Task to complete:
Starting with the line that contains "Definition HFS_DIR_HARD_LINK_FILE_TYPE : Z" and stopping after the line that contains "(folder : hfs_folder_record_t)", copy the entries below exactly. Include nothing else.

--- Data to examine Enclosed Below ---

(** * libhfsuser: a shallow embedding of [lib/libhfsuser/hfsuser.c]

    The development follows the layout of the C file: the record cache
    (a ring of [struct recordcache] nodes), the HFS+ variant of NFD
    normalisation, pathname conversion, [hfs_get_path], [hfs_lookup],
    [hfs_serialize_finderinfo] and the [pread] based [hfs_read].

    Conventions.
    - C integers are [Z]; where the C type wraps, the wrap is written out.
    - A C string is the list of its bytes before the terminating NUL.
    - A pointer into a buffer is an index ([nat]) into a [list Z]; writes use
      stdpp's list insert.
    - Functions of libhfs, utf8proc and unicode.c, which this file only calls,
      are [Variable]s of the section that uses them. *)

From Stdlib Require Import ZArith List String Ascii Lia Bool.
From stdpp Require Import base list.

Import ListNotations.
Local Open Scope Z_scope.

(** ** C strings *)

Definition cstring := list Z.

(** Bytes of a literal, for readable examples. *)
Definition cstr (s : string) : cstring :=
  map (fun a => Z.of_N (N_of_ascii a)) (list_ascii_of_string s).

(** [strcmp]: zero exactly when both strings are the same, otherwise the sign
    of the first difference (the end of a string compares below any byte). *)
Fixpoint strcmp (a b : cstring) : Z :=
  match a, b with
  | [], [] => 0
  | [], _ :: _ => -1
  | _ :: _, [] => 1
  | x :: a', y :: b' =>
      if x =? y then strcmp a' b' else if x <? y then -1 else 1
  end.

(** [strchr(s, c)]: index of the first [c] in [s], [None] for NULL. *)
Fixpoint strchr (s : cstring) (c : Z) : option nat :=
  match s with
  | [] => None
  | x :: s' => if x =? c then Some O else option_map S (strchr s' c)
  end.

(** [strsep(&stringp, "/")] for the one-character delimiter the code uses:
    [None] is a NULL [*stringp]; the result is the token (NULL when [*stringp]
    was NULL) and the new [*stringp]. *)
Definition strsep (stringp : option cstring) (delim : Z)
  : option cstring * option cstring :=
  match stringp with
  | None => (None, None)
  | Some s =>
      match strchr s delim with
      | None => (Some s, None)
      | Some i => (Some (take i s), Some (drop (S i) s))
      end
  end.

(** ** Catalog data (the parts of libhfs.h this file touches) *)

Definition hfs_cnid_t := Z.

Definition HFS_CNID_ROOT_FOLDER : hfs_cnid_t := 2.
Definition HFS_DATAFORK : Z := 0x00.
Definition HFS_RSRCFORK : Z := 0xFF.

(** Four-character codes of the link sentinels: 'MACS', 'fdrp', 'hfs+',
    'hlnk'. *)
Definition HFS_MACS_CREATOR : Z := 0x4d414353.
Definition HFS_DIR_HARD_LINK_FILE_TYPE : Z := 0x66647270.
Definition HFS_HFSPLUS_CREATOR : Z := 0x6866732b.
Definition HFS_HARD_LINK_FILE_TYPE : Z := 0x686c6e6b.

(** [hfs_unistr255_t]: a length and the UTF-16 code units. *)
Record hfs_unistr255_t := {
  us_length : Z;
  us_unicode : list Z
}.

Record hfs_catalog_key_t := {
  key_parent_cnid : hfs_cnid_t;
  key_name : hfs_unistr255_t
}.

Record hfs_thread_record_t := {
  thread_parent_cnid : hfs_cnid_t;
  thread_name : hfs_unistr255_t
}.

Record hfs_macos_point_t := { pt_v : Z; pt_h : Z }.
Record hfs_macos_rect_t := { rc_t : Z; rc_l : Z; rc_b : Z; rc_r : Z }.

(** [file.user_info] *)
Record hfs_macos_file_info_t := {
  fi_file_type : Z;            (* 32 bits *)
  fi_file_creator : Z;         (* 32 bits *)
  fi_finder_flags : Z;         (* 16 bits *)
  fi_location : hfs_macos_point_t;
  fi_reserved : Z              (* 16 bits *)
}.

(** [file.finder_info] *)
Record hfs_macos_extended_file_info_t := {
  xfi_reserved : list Z;       (* reserved[4], 16 bits each *)
  xfi_extended_finder_flags : Z;
  xfi_reserved2 : Z;
  xfi_put_away_folder_cnid : Z (* 32 bits *)
}.

(** [folder.user_info] *)
Record hfs_macos_folder_info_t := {
  di_window_bounds : hfs_macos_rect_t;
  di_finder_flags : Z;
  di_location : hfs_macos_point_t;
  di_reserved : Z              (* 16 bits *)
}.

(** [folder.finder_info] *)
Record hfs_macos_extended_folder_info_t := {
  xdi_scroll_position : hfs_macos_point_t;
  xdi_reserved : Z;            (* 32 bits *)
  xdi_extended_finder_flags : Z;
  xdi_reserved2 : Z;
  xdi_put_away_folder_cnid : Z (* 32 bits *)
}.

Record hfs_file_record_t := {
  file_cnid : hfs_cnid_t;
  file_user_info : hfs_macos_file_info_t;
  file_finder_info : hfs_macos_extended_file_info_t;
  file_inode_num : Z           (* bsd.special.inode_num *)
}.

Record hfs_folder_record_t := {
  folder_cnid : hfs_cnid_t;
  folder_user_info : hfs_macos_folder_info_t;
  folder_finder_info : hfs_macos_extended_folder_info_t
}.

(** [hfs_catalog_keyed_record_t] is a union tagged by [type]; the code reads
    [folder.*] only after [type == HFS_REC_FLDR] and [file.*] only after
    [type == HFS_REC_FILE]. [Rec_OTHER] stands for every other tag (thread
    records). *)
Inductive hfs_catalog_keyed_record_t :=
| Rec_FLDR (folder : hfs_folder_record_t)
| Rec_FILE (file : hfs_file_record_t)
| Rec_OTHER (type : Z).

Definition is_FLDR (r : hfs_catalog_keyed_record_t) : bool :=
  match r with Rec_FLDR _ => true | _ => false end.
Definition is_FILE (r : hfs_catalog_keyed_record_t) : bool :=
  match r with Rec_FILE _ => true | _ => false end.

(** [rec.folder.cnid] / [rec.file.cnid] (same offset in the union). *)
Definition rec_cnid (r : hfs_catalog_keyed_record_t) : hfs_cnid_t :=
  match r with
  | Rec_FLDR d => folder_cnid d
  | Rec_FILE f => file_cnid f
  | Rec_OTHER _ => 0
  end.

(** ** The record cache *)

Definition RING_BUFFER_SIZE : nat := 1024.

(** [struct recordcache]. Pointers to nodes are indices into the heap of
    nodes. [malloc] leaves a node indeterminate; the model fills it with
    [blank_node], whose fields are all written before they are read. *)
Record recordcache := {
  next : nat;
  prev : nat;
  path : option cstring;
  record : hfs_catalog_keyed_record_t;
  key : hfs_catalog_key_t
}.

Definition blank_key : hfs_catalog_key_t :=
  {| key_parent_cnid := 0; key_name := {| us_length := 0; us_unicode := [] |} |}.

Definition blank_node : recordcache :=
  {| next := O; prev := O; path := None; record := Rec_OTHER 0; key := blank_key |}.

(** The global [head] (NULL before [ringbuffer_init]) and the nodes. *)
Record cache_state := {
  heap : list recordcache;
  head : option nat
}.

Definition cache_null : cache_state := {| heap := []; head := None |}.

Definition set_next (v : nat) (n : recordcache) : recordcache :=
  {| next := v; prev := prev n; path := path n; record := record n; key := key n |}.
Definition set_prev (v : nat) (n : recordcache) : recordcache :=
  {| next := next n; prev := v; path := path n; record := record n; key := key n |}.
Definition set_path (v : option cstring) (n : recordcache) : recordcache :=
  {| next := next n; prev := prev n; path := v; record := record n; key := key n |}.
Definition set_entry (p : cstring) (r : hfs_catalog_keyed_record_t)
    (k : hfs_catalog_key_t) (n : recordcache) : recordcache :=
  {| next := next n; prev := prev n; path := Some p; record := r; key := k |}.

Definition malloc_node (h : list recordcache) : nat * list recordcache :=
  (length h, h ++ [blank_node]).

--- End of Enclosed Data to examine ---

Your response:
Definition HFS_DIR_HARD_LINK_FILE_TYPE : Z := 0x66647270.
Definition HFS_HFSPLUS_CREATOR : Z := 0x6866732b.
Definition HFS_HARD_LINK_FILE_TYPE : Z := 0x686c6e6b.

(** [hfs_unistr255_t]: a length and the UTF-16 code units. *)
Record hfs_unistr255_t := {
  us_length : Z;
  us_unicode : list Z
}.

Record hfs_catalog_key_t := {
  key_parent_cnid : hfs_cnid_t;
  key_name : hfs_unistr255_t
}.

Record hfs_thread_record_t := {
  thread_parent_cnid : hfs_cnid_t;
  thread_name : hfs_unistr255_t
}.

Record hfs_macos_point_t := { pt_v : Z; pt_h : Z }.
Record hfs_macos_rect_t := { rc_t : Z; rc_l : Z; rc_b : Z; rc_r : Z }.

(** [file.user_info] *)
Record hfs_macos_file_info_t := {
  fi_file_type : Z;            (* 32 bits *)
  fi_file_creator : Z;         (* 32 bits *)
  fi_finder_flags : Z;         (* 16 bits *)
  fi_location : hfs_macos_point_t;
  fi_reserved : Z              (* 16 bits *)
}.

(** [file.finder_info] *)
Record hfs_macos_extended_file_info_t := {
  xfi_reserved : list Z;       (* reserved[4], 16 bits each *)
  xfi_extended_finder_flags : Z;
  xfi_reserved2 : Z;
  xfi_put_away_folder_cnid : Z (* 32 bits *)
}.

(** [folder.user_info] *)
Record hfs_macos_folder_info_t := {
  di_window_bounds : hfs_macos_rect_t;
  di_finder_flags : Z;
  di_location : hfs_macos_point_t;
  di_reserved : Z              (* 16 bits *)
}.

(** [folder.finder_info] *)
Record hfs_macos_extended_folder_info_t := {
  xdi_scroll_position : hfs_macos_point_t;
  xdi_reserved : Z;            (* 32 bits *)
  xdi_extended_finder_flags : Z;
  xdi_reserved2 : Z;
  xdi_put_away_folder_cnid : Z (* 32 bits *)
}.

Record hfs_file_record_t := {
  file_cnid : hfs_cnid_t;
  file_user_info : hfs_macos_file_info_t;
  file_finder_info : hfs_macos_extended_file_info_t;
  file_inode_num : Z           (* bsd.special.inode_num *)
}.

Record hfs_folder_record_t := {
  folder_cnid : hfs_cnid_t;
  folder_user_info : hfs_macos_folder_info_t;
  folder_finder_info : hfs_macos_extended_folder_info_t
}.

(** [hfs_catalog_keyed_record_t] is a union tagged by [type]; the code reads
    [folder.*] only after [type == HFS_REC_FLDR] and [file.*] only after
    [type == HFS_REC_FILE]. [Rec_OTHER] stands for every other tag (thread
    records). *)
Inductive hfs_catalog_keyed_record_t :=
| Rec_FLDR (folder : hfs_folder_record_t)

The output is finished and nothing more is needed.